On the other hand, control actuator advances also have great scope in improving vehicle safety and performance. Of particular note here is that the slip control method used by all ABS, TCS and VDC systems represents only one of numerous possible controllable parameters. Camber control, for instance, results in significant tyre grip increases beyond what is achievable using simple slip regulation. Other similar possible active actuators include variable spring rate and ride height [25, 43, 47], variable anti-roll bar stiffness, variable damping [47, 48, 49] and variable LSD and differential control [33, 38, 50, 51, 52, 53, 54]. Looking from a wider perspective other anticipated advances in active control, such as “brake by wire”, “throttle by wire” and “steer by wire”, offer greater flexibility from a controller point of view.
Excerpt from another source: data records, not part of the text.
(* ===== verification/FaceCalib.v ===== *)
(** * Continuous face calibration (modules/facetracking/src/driver/CalibrationEngine.cpp)

    One shape learns its range from accepted samples: a five-marker quantile
    estimator for the low end, an envelope whose top grows only after a held
    peak, and a gate on sudden changes; once warm, its values are normalised
    through that range.  The counter and its frequency are arguments. *)

From S2P Require Import Prelude Floats FaceFrame.
Open Scope f32_scope.

(** ** ShapeCalib *)

Record ShapeCalib := mkShape {
  sc_q : list float; sc_n : list float; sc_dn : list float;
  p02 : float; p98 : float; ema_min : float; ema_max : float; ema_value : float; ema_var : float;
  hold_count : Z; hold_first_qpc : Z; samples : Z; warm : bool }.

#[export] Instance shape_settable : Settable ShapeCalib := fun s =>
  mkShape (sc_q s) (sc_n s) (sc_dn s) (p02 s) (p98 s) (ema_min s) (ema_max s) (ema_value s) (ema_var s)
    (hold_count s) (hold_first_qpc s) (samples s) (warm s).

Definition f_z (z : Z) : float := f_of_Z z.

Definition ShapeCalib_new : ShapeCalib :=
  mkShape [fzero; f_lit 5 1000; f_lit 2 100; f_lit 5 10; f_z 1] [f_z 1; f_z 2; f_z 3; f_z 4; f_z 5]
    [fzero; f_lit 1 100; f_lit 2 100; f_lit 51 100; f_z 1]
    fzero f_one fzero f_one (f_lit 5 10) (f_lit 4 100) 0 0 0 false.

(** ** The quantile estimator *)

Local Notation "l .[ i ]" := (nth i l fzero) (at level 1, left associativity, format "l .[ i ]").

Definition PsqUpdate (q n : list float) (i : nat) (d : float) : float :=
  let h1 := n.[S i] - n.[i] in
  let h2 := n.[i] - n.[pred i] in
  q.[i] + d / (h1 + h2) * ((h2 / h1) * (q.[S i] - q.[i]) + (h1 / h2) * (q.[i] - q.[pred i])).

Definition PsqLinear (q n : list float) (i : nat) (d : float) : float :=
  let j := if d >? fzero then S i else pred i in
  q.[i] + d * (q.[j] - q.[i]) / (n.[j] - n.[i]).

(** The cell of an observation, the end markers moved to it if it is outside. *)
Definition psq_cell (q : list float) (xn : float) : list float * nat :=
  if xn <? q.[0] then (<[0%nat := xn]> q, 0%nat)
  else if xn <? q.[1] then (q, 0%nat)
  else if xn <? q.[2] then (q, 1%nat)
  else if xn <? q.[3] then (q, 2%nat)
  else if xn <=? q.[4] then (q, 3%nat)
  else (<[4%nat := xn]> q, 3%nat).

Definition psq_adjust (dn : list float) (qn : list float * list float) (i : nat) : list float * list float :=
  let '(q, n) := qn in
  let di := dn.[i] - n.[i] in
  if ((di >=? f_one) && (n.[S i] - n.[i] >? f_one)) || ((di <=? SFopp f_one) && (n.[pred i] - n.[i] <? SFopp f_one)) then
    let d := if di >? fzero then f_one else SFopp f_one in
    let q_new := PsqUpdate q n i d in
    let q := if (q_new >? q.[pred i]) && (q_new <? q.[S i]) then <[i := q_new]> q
             else <[i := PsqLinear q n i d]> q in
    (q, <[i := n.[i] + d]> n)
  else (q, n).

Definition psq_count (k : nat) (n : list float) : list float :=
  imap (fun i c => if (k <? i)%nat then c + f_one else c) n.

(** The estimate and the markers. *)
Definition PsqStep (q n dn : list float) (xn : float) : float * (list float * list float) :=
  let '(q, k) := psq_cell q xn in
  let '(q, n) := foldl (psq_adjust dn) (q, psq_count k n) [1; 2; 3]%nat in
  (q.[2], (q, n)).

(** ** CalibrationEngine *)

Definition kAlphaUp : float := f_lit 2 100.
Definition kAlphaDown : float := f_lit 5 10000.
Definition kVelocityGateSigmas : float := f_z 4.
Definition kWarmThreshold : Z := 200.
Definition kHoldCountMin : Z := 6.
Definition kHoldTimeMs : float := f_z 80.
Definition kFrameAgeMaxMs : float := f_z 33.
Definition kNormEps : float := f_lit 1 1000000.

(** Milliseconds from [a] to a later [b]. *)
Definition elapsed_ms (freq a b : Z) : float :=
  if (a <? b)%Z then f_z (b - a)%Z * f_z 1000 / f_z freq else fzero.

Definition gated (s : ShapeCalib) (raw : float) : bool :=
  SFabs (raw - ema_value s) >? kVelocityGateSigmas * f_sqrt (ema_var s + kNormEps).

Definition update_ema (s : ShapeCalib) (raw : float) : ShapeCalib :=
  let alpha_ema_var := f_lit 5 100 in
  let dev := raw - ema_value s in
  let s := s <| ema_value := ema_value s + kAlphaUp * dev |> in
  let dev2 := (raw - ema_value s) * (raw - ema_value s) in
  s <| ema_var := (f_one - alpha_ema_var) * ema_var s + alpha_ema_var * dev2 |>.

Definition update_envelope (freq : Z) (s : ShapeCalib) (raw : float) (now_qpc : Z) : ShapeCalib :=
  if raw >? ema_max s then
    let s := if (hold_count s =? 0)%Z then s <| hold_first_qpc := now_qpc |> else s in
    let s := s <| hold_count := u32 (hold_count s + 1) |> in
    if (kHoldCountMin <=? hold_count s)%Z && (elapsed_ms freq (hold_first_qpc s) now_qpc >=? kHoldTimeMs)
    then s <| ema_max := raw |> <| hold_count := 0%Z |> <| hold_first_qpc := 0%Z |>
    else s
  else
    let s := s <| hold_count := 0%Z |> <| hold_first_qpc := 0%Z |> in
    let s := s <| ema_min := if raw <? ema_min s then (f_one - kAlphaUp) * ema_min s + kAlphaUp * raw
                             else (f_one - kAlphaDown) * ema_min s + kAlphaDown * raw |> in
    s <| ema_max := (f_one - kAlphaDown) * ema_max s + kAlphaDown * raw |>.

Definition update_quantile (s : ShapeCalib) (raw : float) : ShapeCalib :=
  let '(e, (q, n)) := PsqStep (sc_q s) (sc_n s) (sc_dn s) raw in
  s <| p02 := e |> <| sc_q := q |> <| sc_n := n |>.

Definition UpdateShape (freq : Z) (s : ShapeCalib) (raw : float) (now_qpc : Z) : ShapeCalib :=
  if gated s raw then s else
  let s := update_quantile (update_envelope freq (update_ema s raw) raw now_qpc) raw in
  let s := s <| p98 := ema_max s |> <| samples := u32 (samples s + 1) |> in
  if negb (warm s) && (kWarmThreshold <=? samples s)%Z then s <| warm := true |> else s.

Definition NormalizeOne (s : ShapeCalib) (raw : float) : float :=
  let range := p98 s - p02 s in
  if range <? kNormEps then raw
  else std_max fzero (std_min f_one ((raw - p02 s) / range)).

Definition kIdxOpenL : nat := FACETRACKING_EXPRESSION_COUNT.
Definition kIdxOpenR : nat := S kIdxOpenL.
Definition kIdxPupilL : nat := S kIdxOpenR.
Definition kIdxPupilR : nat := S kIdxPupilL.
Definition kTotalShapes : nat := S kIdxPupilR.

(** The shapes by index: expressions, then openness and pupils. *)
Definition CalibrationEngine_new : list ShapeCalib := replicate kTotalShapes ShapeCalib_new.

Definition update_at (freq now : Z) (shapes : list ShapeCalib) (i : nat) (raw : float) : list ShapeCalib :=
  alter (fun s => UpdateShape freq s raw now) i shapes.

Definition s64 (z : Z) : Z := ((z + 2 ^ 63) mod 2 ^ 64 - 2 ^ 63)%Z.

(** [now]: signed, as the comparison with the sample's time is. *)
Definition frame_too_old (freq now : Z) (f : FaceTrackingFrameBody) : bool :=
  (if (s64 (qpc_sample_time f) <? now)%Z
   then f_z (u64 (now - qpc_sample_time f)) * f_z 1000 / f_z freq else fzero) >? kFrameAgeMaxMs.

Definition IngestFrame (freq now : Z) (f : FaceTrackingFrameBody) (shapes : list ShapeCalib) : list ShapeCalib :=
  if frame_too_old freq now f then shapes else
  let shapes :=
    if eye_valid f then
      let shapes := update_at freq now shapes kIdxOpenL (eye_openness_l f) in
      let shapes := update_at freq now shapes kIdxOpenR (eye_openness_r f) in
      let shapes := update_at freq now shapes kIdxPupilL (pupil_dilation_l f) in
      update_at freq now shapes kIdxPupilR (pupil_dilation_r f)
    else shapes in
  if expr_valid f then
    foldl (fun shapes i => update_at freq now shapes i (nth i (expressions f) fzero)) shapes
      (seq 0 FACETRACKING_EXPRESSION_COUNT)
  else shapes.

Definition normalize_at (shapes : list ShapeCalib) (i : nat) (raw : float) : float :=
  match shapes !! i with
  | Some s => if warm s then NormalizeOne s raw else raw
  | None => raw
  end.

Definition Normalize (shapes : list ShapeCalib) (f : FaceTrackingFrameBody) : FaceTrackingFrameBody :=
  let f := if eye_valid f then
    f <| eye_openness_l ::= normalize_at shapes kIdxOpenL |> <| eye_openness_r ::= normalize_at shapes kIdxOpenR |>
      <| pupil_dilation_l ::= normalize_at shapes kIdxPupilL |>
      <| pupil_dilation_r ::= normalize_at shapes kIdxPupilR |>
    else f in
  if expr_valid f then f <| expressions ::= imap (normalize_at shapes) |> else f.

Definition WarmShapeCount (shapes : list ShapeCalib) : nat := length (filter (fun s => warm s = true) shapes).

Definition IsShapeWarm (idx : Z) (shapes : list ShapeCalib) : bool :=
  if (idx <? 0)%Z || (Z.of_nat kTotalShapes <=? idx)%Z then false
  else match shapes !! Z.to_nat idx with Some s => warm s | None => false end.

Inductive FaceCalibrationOp :=
| FaceCalibBegin | FaceCalibEnd | FaceCalibSave | FaceCalibResetAll | FaceCalibResetEye | FaceCalibResetExpr
| FaceCalibOther.

Definition reset_at (shapes : list ShapeCalib) (i : nat) : list ShapeCalib := alter (fun _ => ShapeCalib_new) i shapes.

(** The shapes, and what happens to the profile file. *)
Inductive file_effect := FileKept | FileDeleted | FileSaved.

Definition Reset (op : FaceCalibrationOp) (shapes : list ShapeCalib) : list ShapeCalib * file_effect :=
  match op with
  | FaceCalibResetAll => (map (fun _ => ShapeCalib_new) shapes, FileDeleted)
  | FaceCalibResetEye => (foldl reset_at shapes [kIdxOpenL; kIdxOpenR; kIdxPupilL; kIdxPupilR], FileKept)
  | FaceCalibResetExpr => (foldl reset_at shapes (seq 0 FACETRACKING_EXPRESSION_COUNT), FileKept)
  | FaceCalibSave => (shapes, FileSaved)
  | _ => (shapes, FileKept)
  end.

(** ** Runs of one shape *)

(** Samples with the counter at their arrival. *)
Definition calib_run (freq : Z) (s : ShapeCalib) (xs : list (float * Z)) : ShapeCalib :=
  foldl (fun s x => UpdateShape freq s x.1 x.2) s xs.

(** Those the gate let through. *)
Fixpoint accepted (freq : Z) (s : ShapeCalib) (xs : list (float * Z)) : list (float * Z) :=
  match xs with
  | [] => []
  | x :: xs =>
    (if gated s x.1 then [] else [x]) ++ accepted freq (UpdateShape freq s x.1 x.2) xs
  end.

Lemma accepted_snoc freq s xs x :
  accepted freq s (xs ++ [x]) =
  accepted freq s xs ++ (if gated (calib_run freq s xs) x.1 then [] else [x]).
Proof.
  revert s. induction xs as [|y xs IH]; intros s; cbn [app accepted calib_run foldl]; [by rewrite app_nil_r|].
  rewrite IH. by rewrite app_assoc.
Qed.

Lemma calib_run_snoc freq s xs x :
  calib_run freq s (xs ++ [x]) = UpdateShape freq (calib_run freq s xs) x.1 x.2.
Proof. unfold calib_run. by rewrite foldl_snoc. Qed.

(** What one accepted sample does to each part. *)
Lemma update_shape_fields freq s raw now :
  gated s raw = false ->
  let s' := UpdateShape freq s raw now in
  let e := update_envelope freq (update_ema s raw) raw now in
  ema_value s' = ema_value s + kAlphaUp * (raw - ema_value s) /\
  ema_max s' = ema_max e /\ ema_min s' = ema_min e /\ p98 s' = ema_max e /\
  hold_count s' = hold_count e /\ hold_first_qpc s' = hold_first_qpc e /\
  samples s' = u32 (samples s + 1) /\
  warm s' = (warm s || (kWarmThreshold <=? u32 (samples s + 1))%Z) /\
  (p02 s', (sc_q s', sc_n s')) = PsqStep (sc_q s) (sc_n s) (sc_dn s) raw /\ sc_dn s' = sc_dn s.
Proof.
  intros Hg. unfold UpdateShape. rewrite Hg. set (e := update_envelope _ _ _ _).
  assert (sc_q e = sc_q s /\ sc_n e = sc_n s /\ sc_dn e = sc_dn s /\ samples e = samples s /\ warm e = warm s /\
    ema_value e = ema_value s + kAlphaUp * (raw - ema_value s)) as (E1 & E2 & E3 & E4 & E5 & E6).
  { unfold e, update_envelope. repeat case_match; by destruct s. }
  unfold update_quantile. rewrite E1, E2, E3.
  destruct (PsqStep (sc_q s) (sc_n s) (sc_dn s) raw) as [p [q n]].
  set (s2 := (e <| p02 := p |> <| sc_q := q |> <| sc_n := n |>) <| p98 := _ |> <| samples := _ |>).
  assert (samples s2 = u32 (samples s + 1) /\ warm s2 = warm s) as [S1 S2]
    by (rewrite <-E4, <-E5; by destruct e).
  rewrite S1, S2. cbv zeta. destruct (warm s) eqn:Ew; cbn [negb andb orb]; [|case_match]; unfold s2; cbn;
    by rewrite ?E3, ?E4, ?E5, ?E6.
Qed.

Lemma update_shape_gated freq s raw now : gated s raw = true -> UpdateShape freq s raw now = s.
Proof. unfold UpdateShape. by intros ->. Qed.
Here, the mechanical linkages between the driver and the vehicle are replaced with electronic actuators, which give various vehicle controllers scope for fast, accurate and improved control of these parameters and capacity for greater integration between systems [27, 45, 46, 55, 56].
Of further interest is the scope for integrating separate automotive systems for reduced cost and greater functionality, as well as exploring emerging controller architectures and modeling techniques. In addition, performance increases can be realised by deriving additional control possibilities from existing actuators and developing new methods to gain greater information from existing sensors. In this way, greater vehicle performance and safety can be increased with very little additional cost. Road surface prediction is one such parameter that has broad scope in improving stability system performance and, as demonstrated below, has been explored using a wide variety of methods.